Joburg airport. This place still feels a little like home. Not Joburg, just the airport. I have some time to kill, so I take it easy – wander through the food court in the domestic terminal, pop into CNA to buy a replacement for the highlighter I accidentally left at home, then head up to the third level, to my favourite spot in the airport.
Up the escalator, past the first of those tantalising international destinations boards – Amsterdam, Gabarone, Ouagadougou, Rome. Ok, not Ouagadougou, but wouldn’t it be fun to have the option of hopping a plane to a place called Ouagadougou?
I spend some time at the railing overlooking the huge, circular international arrivals area. I could spend ages in this spot. It is peaceful yet still in the midst of the business and there is no better spot for people-watching, even in the midst of the generally people-watching-friendly setting of an airport. People arriving, meeting, passing, chatting. A common point in a web of so many separate lives. A glimpse of what Hugh Grant’s character talks about at the start of Love Actually.

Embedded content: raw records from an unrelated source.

Lemma insert_all_obj (l : list nat) (n m : nat) : insert_all (ValueObj l) n m = Ok (ValueObj (l ++ seq n m)).
Proof.
  revert l n. induction m as [|m IH]; intros l n; cbn [insert_all seq]; [by rewrite app_nil_r|].
  cbn [Insert mbind res_bind]. by rewrite IH, <- app_assoc.
Qed.

Lemma insert_all_more (es : list element) (l : list nat) (c len : Z) (n m : nat) :
  0 < c ->
  insert_all (ValueArr (mkArray (es ++ [EObj l]) c len)) n m
  = Ok (ValueArr (mkArray (es ++ [EObj (l ++ seq n m)]) (c + Z.of_nat m) len)).
Proof.
  revert l c n. induction m as [|m IH]; intros l c n Hc; cbn [insert_all seq].
  { by rewrite app_nil_r, Z.add_0_r. }
  unfold Insert, ValueArray_Insert. cbn [curr arr len_of_obj_in_arr].
  destruct (Z.eqb_spec c 0); [lia|]. rewrite last_snoc, removelast_last. cbn [mbind res_bind].
  rewrite IH by lia. rewrite <- app_assoc. do 3 f_equal. lia.
Qed.

Lemma insert_all_arr (es : list element) (len : Z) (n m : nat) :
  (0 < m)%nat ->
  insert_all (ValueArr (mkArray es 0 len)) n m
  = Ok (ValueArr (mkArray (es ++ [EObj (seq n m)]) (Z.of_nat m) len)).
Proof.
  intros Hm. destruct m as [|m]; [lia|]. cbn [insert_all].
  unfold Insert at 1, ValueArray_Insert. cbn [curr arr len_of_obj_in_arr Z.eqb mbind res_bind].
  rewrite insert_all_more by lia. do 3 f_equal. lia.
Qed.

(** The lines of the fields of a block. *)
Lemma fields_step (fs : list field) (pre post : list Node) (b : Node) (st : list nat) (ind : Z)
    (v : AbsValue) :
  fs <> [] -> Forall field_ok fs -> ind <= 2 ->
  insert_all (default (ValueObj []) (value b)) (S (length pre + length post)) (length fs) = Ok v ->
  parse_lines (mkParser (pre ++ b :: post) st (length pre) ind) (leaf_line 2 <$> fs)
  = Ok (mkParser (pre ++ mkNode (key b) (Some v) :: post ++ (leaf_node <$> fs)) st (length pre) 2).
Proof.
  revert b post ind. induction fs as [|f fs IH]; intros b post ind Hne Hok Hind Hv; [done|].
  apply Forall_cons in Hok as [Hf Hok]. cbn [insert_all length] in Hv.
  apply bind_Ok in Hv as (v1 & Hv1 & Hv). rewrite !fmap_cons. cbn [parse_lines].
  rewrite (leaf_step _ 2 f pre post b st v1).
  - cbn [mbind res_bind]. change (Z.of_nat 2) with 2. destruct fs as [|g fs].
    { cbn [insert_all length] in Hv. injection Hv as <-. done. }
    rewrite (IH (mkNode (key b) (Some v1)) (post ++ [leaf_node f]) 2); [|done|done|lia|].
    + cbn [key]. by rewrite <- app_assoc.
    + cbn [value default from_option id]. rewrite <- Hv. f_equal. rewrite length_app. simpl. lia.
  - lia.
  - done.
  - done.
  - unfold unindent. cbn [last_indents stack parent]. destruct (Z.ltb_spec (Z.of_nat 2 - ind) 0); [lia|done].
  - cbn [nodes]. rewrite length_app. simpl length. by rewrite Nat.add_succ_r.
Qed.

After a while, I head down to Cappello for some lunch. It’s four in the afternoon but it’s the only familiar stop between in-flight meals, so I take the chance for real food. This has become one of my staples at OR Tambo. It has a little outside area – next to the road, so not exactly quiet but without the air-conditioned, pop-music overlaid commercialism of the inside noise. I normally keep my headphones on in airports – they’re prettier with my own choice of soundtrack. But before a long flight some real noise is welcome. And real, unfiltered air. Even if it is the hazy, late-winter air of Joburg. Actually, especially the hazy, late-winter air of Joburg.

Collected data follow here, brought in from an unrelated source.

Lemma parse_leaf_ok (p p' : parser) (i d : Z) (f0 f1 : bytes) :
  parser_ok p -> parse_leaf_line p i d f0 f1 = Ok p' -> parser_ok p'.
Proof.
  intros Hok H. unfold parse_leaf_line in H. res_inv. destruct a as [par st]. cbv zeta in H. res_inv.
  apply (unindent_ok p) in E as [Hpar Hst]; [|done].
  eapply inserted in E2 as [Ho Hl]; [|done..| |done]; [|unfold node_children; by destruct (value a)].
  split; cbn; [done|lia|]. eapply Forall_impl; [done|]. cbn. lia.
Qed.

Lemma parse_block_ok (p p' : parser) (i d : Z) (f0 : bytes) :
  parser_ok p -> parse_block_line p i d f0 = Ok p' -> parser_ok p'.
Proof.
  intros Hok H. unfold parse_block_line in H. cbv zeta in H. res_inv. destruct a as [par st]. res_inv.
  destruct (value a) as [v|] eqn:Ev; [|done]. res_inv.
  apply (unindent_ok p) in E as [Hpar Hst]; [|done].
  eapply inserted in E2 as [Ho Hl]; [|done..| |done]; [|unfold node_children; by rewrite Ev].
  split; cbn; [done|lia|]. constructor; [lia|]. eapply Forall_impl; [done|]. cbn. lia.
Qed.

(** An array that gains no node. *)
Lemma updated (p : parser) (n : Node) (a : ValueArray) (i : Z) (ns : list Node) :
  parser_ok p -> deref (nodes p) (parent p) = Ok n -> arr a ≫= element_children = node_children n ->
  set_value (nodes p) (parent p) (ValueArr a) = Ok ns -> parser_ok (mkParser ns (stack p) (parent p) i).
Proof.
  intros [Ho Hp Hs] Hd%deref_Ok Hc (n' & Hn & ->)%set_value_Ok. rewrite Hd in Hn. injection Hn as <-.
  split; cbn; rewrite ?length_insert; [|done|done]. by apply owned_same.
Qed.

From where I sit, I can see the Gautrain station. I still find it strange, still somewhat disconcerting, that when I left for Korea – before my own first discovery of high-speed, high-tech train travel, South Africa’s first high-tech train system was only a promise. As I watch, a shiny Gautrain glides into the station. It’s gleamingly metallic shape is so similar to the Korail trains I got to know in South Korea.
In the pause between flights, I relax a little and remember all the other times I’ve been here in the past few months and years. Funny, I don’t think I’ve ever sat here with anyone else. A reminder, I guess, that the nature of my travelling has so often been solo. A hazy, half-remembered collection of precious memories never truly shared with anyone else.
As the Joburg sun edges towards the concrete horizon, I pay my bill and move off to the Delta desk to check in. Time to add another international carrier to my repertoire of experience and brace for a long, long flight. Perhaps that is the real reason I love this airport so much – it represents the gateway to the experiences of travel, good and bad, that are to come and to all the possible, exotic, much-anticipated places in the world where I have not yet travelled.